• **Input records**
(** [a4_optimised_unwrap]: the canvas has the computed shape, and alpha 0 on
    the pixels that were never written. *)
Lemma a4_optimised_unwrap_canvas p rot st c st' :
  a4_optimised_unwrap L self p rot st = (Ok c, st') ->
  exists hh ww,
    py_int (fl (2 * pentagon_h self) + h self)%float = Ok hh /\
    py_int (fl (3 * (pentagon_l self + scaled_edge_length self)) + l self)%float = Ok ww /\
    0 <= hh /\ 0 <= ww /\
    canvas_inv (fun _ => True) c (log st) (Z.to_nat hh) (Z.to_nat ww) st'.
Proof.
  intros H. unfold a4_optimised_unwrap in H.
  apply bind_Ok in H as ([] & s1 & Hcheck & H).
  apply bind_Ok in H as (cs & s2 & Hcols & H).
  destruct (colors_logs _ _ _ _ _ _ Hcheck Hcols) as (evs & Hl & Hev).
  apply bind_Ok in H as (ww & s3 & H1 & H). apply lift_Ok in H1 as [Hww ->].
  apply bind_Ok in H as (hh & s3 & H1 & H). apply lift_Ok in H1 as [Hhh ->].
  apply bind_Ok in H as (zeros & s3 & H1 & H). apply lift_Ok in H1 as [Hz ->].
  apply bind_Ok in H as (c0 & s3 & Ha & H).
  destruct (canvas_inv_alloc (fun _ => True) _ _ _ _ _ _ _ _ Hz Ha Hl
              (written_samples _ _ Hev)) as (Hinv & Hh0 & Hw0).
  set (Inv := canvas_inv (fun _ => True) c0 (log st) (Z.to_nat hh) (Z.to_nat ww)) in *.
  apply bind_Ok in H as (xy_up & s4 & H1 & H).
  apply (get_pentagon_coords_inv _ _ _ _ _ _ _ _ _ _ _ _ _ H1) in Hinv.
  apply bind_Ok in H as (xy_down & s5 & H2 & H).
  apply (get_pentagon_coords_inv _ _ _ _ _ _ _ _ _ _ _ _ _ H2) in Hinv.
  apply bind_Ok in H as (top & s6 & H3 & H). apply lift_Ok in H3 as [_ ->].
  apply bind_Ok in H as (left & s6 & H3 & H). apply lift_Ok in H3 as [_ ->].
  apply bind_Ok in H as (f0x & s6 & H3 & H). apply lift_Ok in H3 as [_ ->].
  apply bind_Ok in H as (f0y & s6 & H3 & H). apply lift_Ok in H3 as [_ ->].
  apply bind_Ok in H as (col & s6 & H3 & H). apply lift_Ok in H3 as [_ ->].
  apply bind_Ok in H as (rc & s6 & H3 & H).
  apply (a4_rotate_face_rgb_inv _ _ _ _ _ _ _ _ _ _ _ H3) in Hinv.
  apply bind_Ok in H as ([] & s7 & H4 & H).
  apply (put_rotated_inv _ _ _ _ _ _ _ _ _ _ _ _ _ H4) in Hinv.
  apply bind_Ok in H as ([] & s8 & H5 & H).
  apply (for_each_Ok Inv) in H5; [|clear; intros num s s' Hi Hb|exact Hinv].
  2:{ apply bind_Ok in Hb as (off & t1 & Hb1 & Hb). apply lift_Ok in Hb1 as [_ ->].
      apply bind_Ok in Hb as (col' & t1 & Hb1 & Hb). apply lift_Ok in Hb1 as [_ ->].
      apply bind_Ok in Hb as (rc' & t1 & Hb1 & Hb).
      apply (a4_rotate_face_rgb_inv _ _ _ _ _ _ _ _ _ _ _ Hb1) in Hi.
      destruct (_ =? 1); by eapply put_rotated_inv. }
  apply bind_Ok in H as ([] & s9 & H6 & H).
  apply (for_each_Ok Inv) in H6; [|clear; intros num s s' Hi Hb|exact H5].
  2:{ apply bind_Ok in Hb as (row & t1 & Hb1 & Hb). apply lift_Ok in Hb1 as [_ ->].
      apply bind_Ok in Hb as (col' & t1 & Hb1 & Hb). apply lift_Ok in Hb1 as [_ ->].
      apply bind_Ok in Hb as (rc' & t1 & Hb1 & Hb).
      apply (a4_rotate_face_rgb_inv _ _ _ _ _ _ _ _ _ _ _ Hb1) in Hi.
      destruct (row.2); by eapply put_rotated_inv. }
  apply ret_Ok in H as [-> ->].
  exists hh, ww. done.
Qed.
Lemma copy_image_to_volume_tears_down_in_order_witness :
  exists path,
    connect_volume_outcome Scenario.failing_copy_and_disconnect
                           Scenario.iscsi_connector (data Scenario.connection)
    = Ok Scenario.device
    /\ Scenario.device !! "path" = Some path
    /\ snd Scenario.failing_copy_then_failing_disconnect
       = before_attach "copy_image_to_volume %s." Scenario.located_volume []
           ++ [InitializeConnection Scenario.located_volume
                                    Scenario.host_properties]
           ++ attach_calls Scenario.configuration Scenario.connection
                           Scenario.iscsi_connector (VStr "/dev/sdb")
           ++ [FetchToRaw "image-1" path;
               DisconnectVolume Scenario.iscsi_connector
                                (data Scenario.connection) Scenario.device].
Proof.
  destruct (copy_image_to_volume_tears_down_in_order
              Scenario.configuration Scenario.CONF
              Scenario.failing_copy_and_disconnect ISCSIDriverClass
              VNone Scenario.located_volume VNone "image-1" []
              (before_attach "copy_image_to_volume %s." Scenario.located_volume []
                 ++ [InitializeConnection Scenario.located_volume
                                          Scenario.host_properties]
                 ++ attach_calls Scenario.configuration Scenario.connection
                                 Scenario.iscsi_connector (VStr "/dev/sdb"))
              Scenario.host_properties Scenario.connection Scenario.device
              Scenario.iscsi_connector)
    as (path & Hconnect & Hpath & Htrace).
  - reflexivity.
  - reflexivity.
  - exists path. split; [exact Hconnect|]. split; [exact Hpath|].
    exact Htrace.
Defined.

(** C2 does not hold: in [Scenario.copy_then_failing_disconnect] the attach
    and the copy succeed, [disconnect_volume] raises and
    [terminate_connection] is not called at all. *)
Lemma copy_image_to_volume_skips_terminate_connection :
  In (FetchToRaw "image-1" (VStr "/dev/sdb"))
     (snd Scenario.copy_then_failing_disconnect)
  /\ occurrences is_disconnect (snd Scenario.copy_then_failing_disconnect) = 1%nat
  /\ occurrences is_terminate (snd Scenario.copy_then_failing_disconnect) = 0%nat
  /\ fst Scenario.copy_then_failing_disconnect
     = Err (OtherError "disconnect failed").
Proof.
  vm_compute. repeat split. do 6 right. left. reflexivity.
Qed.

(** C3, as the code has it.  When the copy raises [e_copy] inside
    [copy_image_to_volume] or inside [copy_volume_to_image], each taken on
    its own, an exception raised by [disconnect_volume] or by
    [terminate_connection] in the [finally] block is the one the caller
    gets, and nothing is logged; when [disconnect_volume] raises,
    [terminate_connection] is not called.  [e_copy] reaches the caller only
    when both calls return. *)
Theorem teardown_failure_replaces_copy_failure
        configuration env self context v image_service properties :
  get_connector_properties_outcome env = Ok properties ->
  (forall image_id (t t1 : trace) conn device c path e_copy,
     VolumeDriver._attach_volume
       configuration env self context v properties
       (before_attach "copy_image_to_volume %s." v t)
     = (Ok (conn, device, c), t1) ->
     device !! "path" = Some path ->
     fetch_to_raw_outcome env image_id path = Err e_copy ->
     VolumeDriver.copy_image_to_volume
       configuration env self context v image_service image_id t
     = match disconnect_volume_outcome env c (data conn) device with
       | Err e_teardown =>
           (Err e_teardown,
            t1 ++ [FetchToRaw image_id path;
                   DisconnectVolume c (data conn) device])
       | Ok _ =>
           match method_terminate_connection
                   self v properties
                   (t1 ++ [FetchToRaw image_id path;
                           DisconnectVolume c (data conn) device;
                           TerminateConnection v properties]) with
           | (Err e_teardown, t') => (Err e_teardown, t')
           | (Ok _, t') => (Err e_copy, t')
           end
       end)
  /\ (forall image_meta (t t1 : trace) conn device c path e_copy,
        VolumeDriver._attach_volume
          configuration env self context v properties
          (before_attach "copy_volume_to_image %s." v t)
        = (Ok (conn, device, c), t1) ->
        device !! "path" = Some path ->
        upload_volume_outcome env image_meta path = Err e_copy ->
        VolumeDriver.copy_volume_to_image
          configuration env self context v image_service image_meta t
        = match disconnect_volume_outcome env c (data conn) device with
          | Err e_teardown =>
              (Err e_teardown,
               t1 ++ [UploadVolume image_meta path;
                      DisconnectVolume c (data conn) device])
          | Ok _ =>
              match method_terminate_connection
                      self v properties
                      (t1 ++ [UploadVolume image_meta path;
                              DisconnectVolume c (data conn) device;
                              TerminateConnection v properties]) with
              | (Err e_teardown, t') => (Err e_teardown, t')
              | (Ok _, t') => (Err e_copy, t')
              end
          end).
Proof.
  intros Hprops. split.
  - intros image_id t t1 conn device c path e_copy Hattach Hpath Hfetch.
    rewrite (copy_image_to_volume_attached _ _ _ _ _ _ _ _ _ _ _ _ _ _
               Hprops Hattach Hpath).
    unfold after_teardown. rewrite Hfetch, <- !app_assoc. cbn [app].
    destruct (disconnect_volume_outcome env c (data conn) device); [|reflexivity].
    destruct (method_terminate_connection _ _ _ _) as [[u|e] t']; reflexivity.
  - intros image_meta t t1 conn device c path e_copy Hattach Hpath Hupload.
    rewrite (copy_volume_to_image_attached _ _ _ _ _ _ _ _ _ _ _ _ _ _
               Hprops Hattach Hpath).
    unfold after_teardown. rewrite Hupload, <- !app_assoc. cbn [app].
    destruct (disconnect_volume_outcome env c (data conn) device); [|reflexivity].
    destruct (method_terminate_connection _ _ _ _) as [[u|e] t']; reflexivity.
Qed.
---
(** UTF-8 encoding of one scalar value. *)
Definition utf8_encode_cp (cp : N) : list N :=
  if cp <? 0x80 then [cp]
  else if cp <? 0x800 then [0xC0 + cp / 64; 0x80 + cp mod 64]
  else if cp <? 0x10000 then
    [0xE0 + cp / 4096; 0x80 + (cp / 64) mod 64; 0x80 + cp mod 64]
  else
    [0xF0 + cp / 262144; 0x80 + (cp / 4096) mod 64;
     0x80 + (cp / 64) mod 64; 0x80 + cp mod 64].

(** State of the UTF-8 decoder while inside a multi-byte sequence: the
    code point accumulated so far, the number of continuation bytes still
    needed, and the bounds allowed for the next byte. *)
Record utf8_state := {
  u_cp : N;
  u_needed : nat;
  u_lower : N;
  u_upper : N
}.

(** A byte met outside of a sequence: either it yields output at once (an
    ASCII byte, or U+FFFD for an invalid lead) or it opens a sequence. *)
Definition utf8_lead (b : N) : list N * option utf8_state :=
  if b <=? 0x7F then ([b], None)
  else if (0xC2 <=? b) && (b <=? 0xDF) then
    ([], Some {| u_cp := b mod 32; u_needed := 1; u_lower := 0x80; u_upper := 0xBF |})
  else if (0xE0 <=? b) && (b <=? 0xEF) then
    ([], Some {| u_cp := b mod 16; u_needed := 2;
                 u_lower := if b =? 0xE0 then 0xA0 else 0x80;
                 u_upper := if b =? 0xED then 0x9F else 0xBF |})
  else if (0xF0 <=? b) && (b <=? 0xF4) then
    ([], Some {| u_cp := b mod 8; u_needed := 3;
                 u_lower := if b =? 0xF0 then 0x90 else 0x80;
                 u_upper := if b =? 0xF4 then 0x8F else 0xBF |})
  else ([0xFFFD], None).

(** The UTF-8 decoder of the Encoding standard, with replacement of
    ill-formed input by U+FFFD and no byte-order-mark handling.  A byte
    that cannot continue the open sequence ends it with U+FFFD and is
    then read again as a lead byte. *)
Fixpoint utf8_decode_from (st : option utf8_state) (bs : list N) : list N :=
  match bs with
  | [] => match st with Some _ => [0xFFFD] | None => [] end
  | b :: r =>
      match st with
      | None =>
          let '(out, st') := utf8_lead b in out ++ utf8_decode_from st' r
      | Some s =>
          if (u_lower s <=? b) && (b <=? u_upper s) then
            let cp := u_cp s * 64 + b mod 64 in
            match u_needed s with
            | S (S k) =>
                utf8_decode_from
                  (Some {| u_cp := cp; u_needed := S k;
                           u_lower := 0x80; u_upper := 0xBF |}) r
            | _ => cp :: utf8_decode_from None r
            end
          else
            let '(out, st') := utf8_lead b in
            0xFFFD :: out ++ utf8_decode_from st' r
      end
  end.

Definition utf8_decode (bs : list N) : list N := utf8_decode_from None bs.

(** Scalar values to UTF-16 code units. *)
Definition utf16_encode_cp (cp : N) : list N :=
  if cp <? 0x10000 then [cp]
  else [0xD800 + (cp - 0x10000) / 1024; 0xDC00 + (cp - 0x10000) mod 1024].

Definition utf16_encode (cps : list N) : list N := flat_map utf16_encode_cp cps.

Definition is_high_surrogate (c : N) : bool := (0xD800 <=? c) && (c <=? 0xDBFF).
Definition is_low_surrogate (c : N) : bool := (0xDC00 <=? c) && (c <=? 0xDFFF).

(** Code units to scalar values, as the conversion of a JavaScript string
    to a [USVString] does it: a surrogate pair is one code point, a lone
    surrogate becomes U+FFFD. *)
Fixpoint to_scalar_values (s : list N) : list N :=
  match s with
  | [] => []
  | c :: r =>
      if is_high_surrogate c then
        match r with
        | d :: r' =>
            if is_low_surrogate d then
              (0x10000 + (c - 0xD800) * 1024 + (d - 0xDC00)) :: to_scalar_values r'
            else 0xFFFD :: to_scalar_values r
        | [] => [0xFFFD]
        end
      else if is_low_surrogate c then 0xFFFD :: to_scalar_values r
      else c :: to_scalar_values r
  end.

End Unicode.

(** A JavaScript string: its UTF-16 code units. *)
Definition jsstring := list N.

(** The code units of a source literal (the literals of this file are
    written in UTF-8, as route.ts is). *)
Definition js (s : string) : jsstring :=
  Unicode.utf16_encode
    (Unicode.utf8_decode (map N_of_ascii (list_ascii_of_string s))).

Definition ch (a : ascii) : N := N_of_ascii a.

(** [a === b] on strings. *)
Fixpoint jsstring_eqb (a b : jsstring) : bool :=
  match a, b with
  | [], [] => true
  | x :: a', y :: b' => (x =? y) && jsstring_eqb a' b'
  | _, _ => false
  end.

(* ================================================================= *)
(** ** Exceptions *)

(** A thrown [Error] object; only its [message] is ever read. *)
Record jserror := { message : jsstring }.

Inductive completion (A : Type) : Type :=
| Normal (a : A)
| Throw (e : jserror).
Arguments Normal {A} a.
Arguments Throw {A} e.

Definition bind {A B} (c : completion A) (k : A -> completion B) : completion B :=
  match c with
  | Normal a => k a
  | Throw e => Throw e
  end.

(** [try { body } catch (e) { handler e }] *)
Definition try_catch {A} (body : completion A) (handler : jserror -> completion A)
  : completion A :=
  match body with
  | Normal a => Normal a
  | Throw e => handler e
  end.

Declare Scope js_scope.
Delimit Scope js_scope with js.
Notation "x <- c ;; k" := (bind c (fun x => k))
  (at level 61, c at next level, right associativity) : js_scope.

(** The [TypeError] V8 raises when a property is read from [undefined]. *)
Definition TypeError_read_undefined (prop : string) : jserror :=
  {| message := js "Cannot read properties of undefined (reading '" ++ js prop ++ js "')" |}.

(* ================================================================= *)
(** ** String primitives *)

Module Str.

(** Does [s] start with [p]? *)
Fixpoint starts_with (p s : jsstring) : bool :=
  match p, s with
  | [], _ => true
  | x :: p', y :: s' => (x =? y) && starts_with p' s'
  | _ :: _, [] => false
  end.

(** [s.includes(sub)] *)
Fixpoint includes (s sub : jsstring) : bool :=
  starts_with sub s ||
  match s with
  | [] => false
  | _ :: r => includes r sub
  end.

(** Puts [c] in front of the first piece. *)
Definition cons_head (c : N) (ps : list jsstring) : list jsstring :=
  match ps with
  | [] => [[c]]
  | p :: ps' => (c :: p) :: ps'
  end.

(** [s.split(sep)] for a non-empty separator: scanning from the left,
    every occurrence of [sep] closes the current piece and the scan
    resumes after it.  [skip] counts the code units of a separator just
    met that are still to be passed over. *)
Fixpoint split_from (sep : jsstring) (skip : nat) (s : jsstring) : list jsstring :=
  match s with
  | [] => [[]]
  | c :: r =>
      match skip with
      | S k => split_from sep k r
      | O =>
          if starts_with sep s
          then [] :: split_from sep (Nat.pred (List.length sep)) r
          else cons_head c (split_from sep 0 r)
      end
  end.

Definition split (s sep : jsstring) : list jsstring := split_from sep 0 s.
---
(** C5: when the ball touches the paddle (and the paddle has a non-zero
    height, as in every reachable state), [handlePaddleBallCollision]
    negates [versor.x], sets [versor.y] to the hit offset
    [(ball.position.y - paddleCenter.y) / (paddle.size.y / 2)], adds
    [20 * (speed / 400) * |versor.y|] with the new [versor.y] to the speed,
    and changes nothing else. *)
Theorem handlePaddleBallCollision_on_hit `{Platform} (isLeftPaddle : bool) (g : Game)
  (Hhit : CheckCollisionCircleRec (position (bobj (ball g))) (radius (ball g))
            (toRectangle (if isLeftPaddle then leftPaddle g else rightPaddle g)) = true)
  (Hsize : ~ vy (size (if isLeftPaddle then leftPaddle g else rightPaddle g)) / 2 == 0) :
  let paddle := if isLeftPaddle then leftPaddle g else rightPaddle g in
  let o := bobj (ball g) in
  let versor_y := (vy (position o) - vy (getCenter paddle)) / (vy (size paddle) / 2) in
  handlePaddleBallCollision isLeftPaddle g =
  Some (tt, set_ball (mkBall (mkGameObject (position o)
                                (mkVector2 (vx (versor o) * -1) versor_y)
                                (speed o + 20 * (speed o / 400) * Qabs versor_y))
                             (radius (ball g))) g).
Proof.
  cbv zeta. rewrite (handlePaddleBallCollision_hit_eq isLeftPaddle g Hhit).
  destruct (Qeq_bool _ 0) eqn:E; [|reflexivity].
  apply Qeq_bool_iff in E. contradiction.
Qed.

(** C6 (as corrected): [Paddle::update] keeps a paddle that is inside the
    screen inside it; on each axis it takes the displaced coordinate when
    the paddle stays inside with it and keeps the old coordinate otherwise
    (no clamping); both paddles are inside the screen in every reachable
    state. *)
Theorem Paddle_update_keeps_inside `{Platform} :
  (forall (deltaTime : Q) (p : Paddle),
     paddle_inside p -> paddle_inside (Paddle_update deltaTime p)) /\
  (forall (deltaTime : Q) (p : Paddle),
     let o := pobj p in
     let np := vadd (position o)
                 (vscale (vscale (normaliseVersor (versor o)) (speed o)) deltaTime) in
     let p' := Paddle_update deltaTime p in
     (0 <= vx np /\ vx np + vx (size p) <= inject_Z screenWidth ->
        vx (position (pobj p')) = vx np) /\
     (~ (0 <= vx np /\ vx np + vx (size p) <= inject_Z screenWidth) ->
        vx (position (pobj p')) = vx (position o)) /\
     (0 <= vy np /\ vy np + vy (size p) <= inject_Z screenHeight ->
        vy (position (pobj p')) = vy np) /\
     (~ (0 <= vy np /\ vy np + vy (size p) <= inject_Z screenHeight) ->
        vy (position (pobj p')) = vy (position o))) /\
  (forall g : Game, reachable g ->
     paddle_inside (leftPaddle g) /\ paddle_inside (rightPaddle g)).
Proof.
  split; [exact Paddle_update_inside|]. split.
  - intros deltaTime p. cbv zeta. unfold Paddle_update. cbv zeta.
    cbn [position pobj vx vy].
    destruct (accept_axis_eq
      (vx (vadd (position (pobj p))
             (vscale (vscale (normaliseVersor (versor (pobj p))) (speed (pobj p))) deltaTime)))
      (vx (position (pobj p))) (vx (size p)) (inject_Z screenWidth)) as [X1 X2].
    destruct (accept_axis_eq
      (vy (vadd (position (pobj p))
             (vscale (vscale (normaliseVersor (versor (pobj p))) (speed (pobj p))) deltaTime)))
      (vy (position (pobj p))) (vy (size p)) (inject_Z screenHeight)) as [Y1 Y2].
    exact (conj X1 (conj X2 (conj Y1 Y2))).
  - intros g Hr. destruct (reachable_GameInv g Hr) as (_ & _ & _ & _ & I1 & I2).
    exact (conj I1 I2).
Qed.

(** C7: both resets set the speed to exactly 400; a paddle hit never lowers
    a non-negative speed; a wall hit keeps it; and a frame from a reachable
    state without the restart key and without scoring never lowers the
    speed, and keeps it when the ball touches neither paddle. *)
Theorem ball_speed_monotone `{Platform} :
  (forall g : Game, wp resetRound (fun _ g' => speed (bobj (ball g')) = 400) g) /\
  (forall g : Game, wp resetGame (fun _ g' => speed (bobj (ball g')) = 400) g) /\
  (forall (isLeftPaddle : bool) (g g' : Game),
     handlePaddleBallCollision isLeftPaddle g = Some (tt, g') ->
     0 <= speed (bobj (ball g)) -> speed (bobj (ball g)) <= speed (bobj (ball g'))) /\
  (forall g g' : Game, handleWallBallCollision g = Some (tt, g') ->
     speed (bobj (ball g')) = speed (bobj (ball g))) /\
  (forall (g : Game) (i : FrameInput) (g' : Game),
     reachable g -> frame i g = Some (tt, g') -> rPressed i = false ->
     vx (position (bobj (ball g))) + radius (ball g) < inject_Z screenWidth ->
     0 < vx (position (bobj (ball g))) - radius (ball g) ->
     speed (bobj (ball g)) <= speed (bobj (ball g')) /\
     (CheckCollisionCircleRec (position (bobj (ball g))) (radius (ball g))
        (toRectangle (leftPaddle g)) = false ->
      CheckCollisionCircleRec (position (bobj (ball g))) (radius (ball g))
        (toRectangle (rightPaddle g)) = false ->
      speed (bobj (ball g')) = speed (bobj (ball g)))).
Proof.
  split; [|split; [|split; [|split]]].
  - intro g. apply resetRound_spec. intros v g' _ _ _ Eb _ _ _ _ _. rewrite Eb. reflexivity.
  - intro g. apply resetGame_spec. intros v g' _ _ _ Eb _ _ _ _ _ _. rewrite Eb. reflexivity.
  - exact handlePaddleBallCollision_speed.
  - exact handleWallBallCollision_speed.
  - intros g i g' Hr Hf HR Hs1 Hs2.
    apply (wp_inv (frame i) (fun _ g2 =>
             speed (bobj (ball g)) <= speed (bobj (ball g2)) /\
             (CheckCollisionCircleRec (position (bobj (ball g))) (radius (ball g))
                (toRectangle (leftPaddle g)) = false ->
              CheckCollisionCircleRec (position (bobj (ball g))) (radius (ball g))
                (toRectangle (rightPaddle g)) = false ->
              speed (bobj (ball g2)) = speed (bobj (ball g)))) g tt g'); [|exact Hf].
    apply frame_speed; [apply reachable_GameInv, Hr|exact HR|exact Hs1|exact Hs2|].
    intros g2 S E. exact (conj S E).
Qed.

• **Assignment**
Above this instruction are the records; retype exactly the lines from the one containing "(** [a4_optimised_unwrap]: the" up to and including the one containing "apply bind_Ok in H as (xy_up".

• **Result of this task**
(** [a4_optimised_unwrap]: the canvas has the computed shape, and alpha 0 on
    the pixels that were never written. *)
Lemma a4_optimised_unwrap_canvas p rot st c st' :
  a4_optimised_unwrap L self p rot st = (Ok c, st') ->
  exists hh ww,
    py_int (fl (2 * pentagon_h self) + h self)%float = Ok hh /\
    py_int (fl (3 * (pentagon_l self + scaled_edge_length self)) + l self)%float = Ok ww /\
    0 <= hh /\ 0 <= ww /\
    canvas_inv (fun _ => True) c (log st) (Z.to_nat hh) (Z.to_nat ww) st'.
Proof.
  intros H. unfold a4_optimised_unwrap in H.
  apply bind_Ok in H as ([] & s1 & Hcheck & H).
  apply bind_Ok in H as (cs & s2 & Hcols & H).
  destruct (colors_logs _ _ _ _ _ _ Hcheck Hcols) as (evs & Hl & Hev).
  apply bind_Ok in H as (ww & s3 & H1 & H). apply lift_Ok in H1 as [Hww ->].
  apply bind_Ok in H as (hh & s3 & H1 & H). apply lift_Ok in H1 as [Hhh ->].
  apply bind_Ok in H as (zeros & s3 & H1 & H). apply lift_Ok in H1 as [Hz ->].
  apply bind_Ok in H as (c0 & s3 & Ha & H).
  destruct (canvas_inv_alloc (fun _ => True) _ _ _ _ _ _ _ _ Hz Ha Hl
              (written_samples _ _ Hev)) as (Hinv & Hh0 & Hw0).
  set (Inv := canvas_inv (fun _ => True) c0 (log st) (Z.to_nat hh) (Z.to_nat ww)) in *.
  apply bind_Ok in H as (xy_up & s4 & H1 & H).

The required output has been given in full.